Each recolonization capsule would also carry with it electronic storage devices that would store a huge amount of useful technical information, as well as a huge number of cultural, historical, and artistic treasures in digital form. We can currently store the equivalent of a 20-volume encyclopedia (including all its pictures) on a single small disk. It would not add much weight to the recolonization capsules to have them include digital archives that included items such as the 1000 greatest books in digital form, the 1000 most useful books in digital form, the 100 greatest movies in digital form, and the 1000 most useful instructional videos on www.youtube.com. Such an archive would help insure that the recolonization capsules would be the seeds of communities that would become technically proficient relatively soon, without having to pass through centuries of “re-inventing the wheel” in a thousand different ways.
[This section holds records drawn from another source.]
Lemma fetch_loop_log_spec cfg get :
  ∀ remaining attempt,
    (attempt + S remaining = attempts_of cfg)%nat →
    let r := (fetch_loop_log cfg get (attempts_of cfg) attempt (S remaining)).1 in
    let l := (fetch_loop_log cfg get (attempts_of cfg) attempt (S remaining)).2 in
    r = fetch_loop get (attempts_of cfg) attempt (S remaining) ∧
    (1 <= requests l <= S remaining)%nat ∧
    (0 < retry_limit cfg → sleeps l = (requests l - 1)%nat) ∧
    (errors_logged l <= 1)%nat ∧
    (errors_logged l = 0%nat ↔ ∃ j, get (attempt + requests l - 1)%nat = Body j).
Proof.
  induction remaining as [|n IH]; intros attempt Hsum.
  - simpl. destruct (try_once (attempts_of cfg) attempt (get attempt)) as [x|] eqn:Htry;
      simpl.
    + pose proof (try_once_Return_logs _ _ _ _ Htry) as Hlog.
      replace (attempt + 1 - 1)%nat with attempt by lia.
      split; [reflexivity|]. split; [lia|]. split; [reflexivity|].
      destruct (logs_error (attempts_of cfg) attempt (get attempt)); simpl.
      * split; [lia|]. split; [discriminate|]. intros H. apply Hlog in H. discriminate.
      * split; [lia|]. split; [intros _; apply Hlog; reflexivity | reflexivity].
    + apply try_once_Retry in Htry as (_ & _ & Hne); lia.
  - specialize (IH (S attempt) ltac:(lia)).
    rewrite fetch_loop_log_step, (fetch_loop_step get _ attempt).
    destruct (try_once (attempts_of cfg) attempt (get attempt)) as [x|] eqn:Htry.
    + pose proof (try_once_Return_logs _ _ _ _ Htry) as Hlog. simpl.
      replace (attempt + 1 - 1)%nat with attempt by lia.
      split; [reflexivity|]. split; [lia|]. split; [reflexivity|].
      destruct (logs_error (attempts_of cfg) attempt (get attempt)); simpl.
      * split; [lia|]. split; [discriminate|]. intros H. apply Hlog in H. discriminate.
      * split; [lia|]. split; [intros _; apply Hlog; reflexivity | reflexivity].
    + apply try_once_Retry in Htry as (Hlog & Hsleep & _); [|lia].
      destruct (fetch_loop_log cfg get (attempts_of cfg) (S attempt) (S n)) as [x l].
      cbn [fst snd requests errors_logged sleeps] in IH |- *.
      destruct IH as (Hr & Hreq & Hsl & Herr & Hbody).
      rewrite Hlog, Hsleep. cbn [b2n Nat.add].
      split; [exact Hr|]. split; [lia|].
      split; [intros Hpos; rewrite (Hsl Hpos); lia|].
      split; [exact Herr|].
      replace (attempt + S (requests l) - 1)%nat
        with (S attempt + requests l - 1)%nat by lia.
      exact Hbody.
Qed.

(** X4.  One call of [fetch_anime_data] makes at least one request and at
    most [max(1, retry_limit)], sleeps once between two requests, and logs
    at most one error: none exactly when its last request was answered
    with a body. *)
Theorem fetch_anime_data_log_bounds (cfg : settings) (get : nat → outcome) :
  (fetch_anime_data_log cfg get).1 = fetch_anime_data cfg get ∧
  (1 <= requests (fetch_anime_data_log cfg get).2)%nat ∧
  Z.of_nat (requests (fetch_anime_data_log cfg get).2) <= Z.max 1 (retry_limit cfg) ∧
  sleeps (fetch_anime_data_log cfg get).2 =
    (requests (fetch_anime_data_log cfg get).2 - 1)%nat ∧
  (errors_logged (fetch_anime_data_log cfg get).2 <= 1)%nat ∧
  (errors_logged (fetch_anime_data_log cfg get).2 = 0%nat ↔
   ∃ j, get (requests (fetch_anime_data_log cfg get).2 - 1)%nat = Body j).
Proof.
  unfold fetch_anime_data_log, fetch_anime_data.
  destruct (attempts_of_pos cfg) as [n Hn].
  pose proof (fetch_loop_log_spec cfg get n 0%nat ltac:(lia)) as H.
  rewrite <- Hn in H. cbv zeta in H. rewrite Nat.add_0_l in H.
  set (L := fetch_loop_log cfg get (attempts_of cfg) 0 (attempts_of cfg)) in *.
  destruct H as (Hr & Hreq & Hsl & Herr & Hbody).
  assert (Z.of_nat (S n) = Z.max 1 (retry_limit cfg)) as Hmax
    by (unfold attempts_of in Hn; lia).
  split; [exact Hr|]. split; [lia|]. split; [lia|].
  split; [|split; [exact Herr | exact Hbody]].
  destruct (Z.ltb_spec 0 (retry_limit cfg)) as [Hpos|Hnp]; [apply Hsl, Hpos|].
  assert (n = 0%nat) by lia. subst n.
  assert (requests L.2 = 1%nat) as E by lia.
  rewrite E. unfold L. rewrite Hn, fetch_loop_log_step.
  destruct (try_once 1 0 (get 0%nat)) as [x|] eqn:Htry; [reflexivity|].
  rewrite <- Hn in Htry. apply try_once_Retry in Htry as (_ & _ & Hne); lia.
Qed.

(** ** The mapping returned by [main] *)

Lemma dict_set_keys {V} k (v : V) d :
  dict_keys (dict_set k v d) =
    if existsb (Z.eqb k) (dict_keys d) then dict_keys d else dict_keys d ++ [k].
Proof.
  unfold dict_keys. induction d as [|[k0 v0] d IH]; simpl; [reflexivity|].
  rewrite (Z.eqb_sym k k0).
  destruct (Z.eqb_spec k0 k) as [->|Hne]; simpl; [reflexivity|].
  rewrite IH. destruct (existsb (Z.eqb k) (map fst d)); reflexivity.
Qed.

Lemma dict_set_NoDup {V} k (v : V) d :
  NoDup (dict_keys d) → NoDup (dict_keys (dict_set k v d)).
Proof.
  intros Hnd. rewrite dict_set_keys.
  destruct (existsb (Z.eqb k) (dict_keys d)) eqn:E; [exact Hnd|].
  apply NoDup_app. split; [exact Hnd|]. split.
  - intros x Hx Hk. apply list_elem_of_In in Hx. apply list_elem_of_In in Hk.
    destruct Hk as [<-|[]].
    assert (existsb (Z.eqb k) (dict_keys d) = true) as Ht
      by (apply existsb_exists; exists k; split; [exact Hx | apply Z.eqb_refl]).
    congruence.
  - apply NoDup_singleton.
Qed.

Lemma collect_NoDup pairs acc :
  NoDup (dict_keys acc) → NoDup (dict_keys (fold_left collect_step pairs acc)).
Proof.
  revert acc. induction pairs as [|[k r] pairs IH]; intros acc Hnd; simpl; [exact Hnd|].
  apply IH. unfold collect_step. simpl. destruct r; [apply dict_set_NoDup|]; exact Hnd.
Qed.

Lemma collect_get ids cfg tr acc id :
  dict_get id (fold_left collect_step
                 (map (fun id0 => (id0, response cfg tr id0)) ids) acc) =
    match (if existsb (Z.eqb id) ids then response cfg tr id else None) with
    | Some a => Some (RData a)
    | None => dict_get id acc
    end.
Proof.
  revert acc. induction ids as [|k ids IH]; intros acc; simpl; [reflexivity|].
  rewrite IH. unfold collect_step. simpl.
  destruct (Z.eqb_spec id k) as [->|Hne]; simpl.
  - destruct (response cfg tr k) as [a|] eqn:E.
    + destruct (existsb (Z.eqb k) ids); [reflexivity|].
      rewrite dict_get_set, Z.eqb_refl. reflexivity.
    + destruct (existsb (Z.eqb k) ids); reflexivity.
  - destruct (existsb (Z.eqb id) ids).
    + destruct (response cfg tr id); [reflexivity|].
      destruct (response cfg tr k); [|reflexivity].
      rewrite dict_get_set. destruct (Z.eqb_spec k id); [congruence | reflexivity].
    + destruct (response cfg tr k); [|reflexivity].
      rewrite dict_get_set. destruct (Z.eqb_spec k id); [congruence | reflexivity].
Qed.

(** X5.  Whatever the list of ids (repetitions included), the mapping
    returned by [main] has every key once; looking up a requested id gives
    the record its fetch returned, looking up any other id gives nothing;
    so the order of the ids does not change what a lookup finds. *)
Theorem main_lookup (cfg : settings) (tr : transport) (anime_ids : list Z) :
  NoDup (dict_keys (main cfg tr anime_ids)) ∧
  (∀ id, In id anime_ids →
         dict_get id (main cfg tr anime_ids) = RData <$> response cfg tr id) ∧
  (∀ id, ¬ In id anime_ids → dict_get id (main cfg tr anime_ids) = None) ∧
  (∀ ids' id, Permutation anime_ids ids' →
         dict_get id (main cfg tr ids') = dict_get id (main cfg tr anime_ids)).
Proof.
  assert (∀ ids id, dict_get id (main cfg tr ids) =
            if existsb (Z.eqb id) ids then RData <$> response cfg tr id else None) as Hget.
  { intros ids id. unfold main, collect. rewrite combine_gather, collect_get.
    destruct (existsb (Z.eqb id) ids); [|reflexivity].
    destruct (response cfg tr id); reflexivity. }
  assert (∀ ids id, existsb (Z.eqb id) ids = true ↔ In id ids) as Hex.
  { intros ids id. rewrite existsb_exists. split.
    - intros (x & Hx & E). apply Z.eqb_eq in E. subst. exact Hx.
    - intros Hin. exists id. split; [exact Hin | apply Z.eqb_refl]. }
  split; [unfold main, collect; apply collect_NoDup; constructor|].
  split; [|split].
  - intros id Hin. rewrite Hget. apply Hex in Hin. rewrite Hin. reflexivity.
  - intros id Hnin. rewrite Hget.
    destruct (existsb (Z.eqb id) anime_ids) eqn:E; [|reflexivity].
    apply Hex in E. contradiction.
  - intros ids' id Hperm. rewrite !Hget.
    destruct (existsb (Z.eqb id) anime_ids) eqn:E, (existsb (Z.eqb id) ids') eqn:E';
      try reflexivity; exfalso.
    + apply Hex in E. apply (Permutation_in _ Hperm) in E. apply Hex in E. congruence.
    + apply Hex in E'. apply (Permutation_in _ (Permutation_sym Hperm)) in E'.
      apply Hex in E'. congruence.
Qed.

(** ** Rendering *)

(** [calculate_variables] raises exactly on a record that is not well
    formed. *)
Lemma calculate_variables_None data :
  calculate_variables data = None ↔ ¬ well_formed data.
Proof.
  split; [intros Hn Hwf; rewrite (calculate_variables_wf _ Hwf) in Hn; discriminate|].
  intros Hnwf. unfold calculate_variables, well_formed, count_ok in *.
  destruct (a_watching data) as [[w|]|]; simpl; try reflexivity;
  destruct (a_completed data) as [[c|]|]; simpl; try reflexivity;
  destruct (a_dropped data) as [[d|]|]; simpl; try reflexivity;
  destruct (a_plan_to_watch data) as [[p|]|]; simpl; try reflexivity;
  exfalso; apply Hnwf; repeat split; discriminate.
Qed.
The Relatively Low Cost and High Feasibility of This Plan
Perhaps the main attraction of the plan discussed here is its low cost (compared to other space-based plans), and the fact that it requires few or no technical breakthroughs. The plan could be put in place for a small fraction of the cost of colonizing the moon or terraforming Mars. We already know how to build space stations. Although the International Space Station currently in existence does not have a ring shape that allows for artificial gravity, it would require no big technical leap to construct a station that had such a shape. The technology for re-entry capsules that land with parachutes has been around for decades, and we also have had reproductive technology using frozen embryos and artificial insemination for decades. Probably the one technical advance needed for this plan is additional closed-system and resource recycling technology, which would allow a recolonization station to exist for a few decades independently. But that would be a relatively easy hurdle to jump.
As for the cost of the plan, assuming a somewhat lower cost of space flight because of recent launch vehicle advances, I estimate that several recolonization stations could be built and maintained for an annual cost of about 100 billion dollars (which would need to be shared by the world community). That's a significant cost, but not much of a price tag for helping to insure the continuation of a civilization which has a current net worth estimated at 223 trillion dollars. Any insurance agent will tell you that an insurance rate of a tenth of one percent is a huge bargain (by comparison, homeowners routinely pay an annual charge of about 1 percent for homeowner's insurance).
As for when such a project should be launched, the answer would seem to be: the sooner, the better. If various types of apocalyptic threats were to suddenly arise, it might be too late to get started on recolonization stations that might take 20 years to implement. The safest situation would be to have some recolonization stations already in existence, ready to respond to any existential threat to humanity that rapidly developed.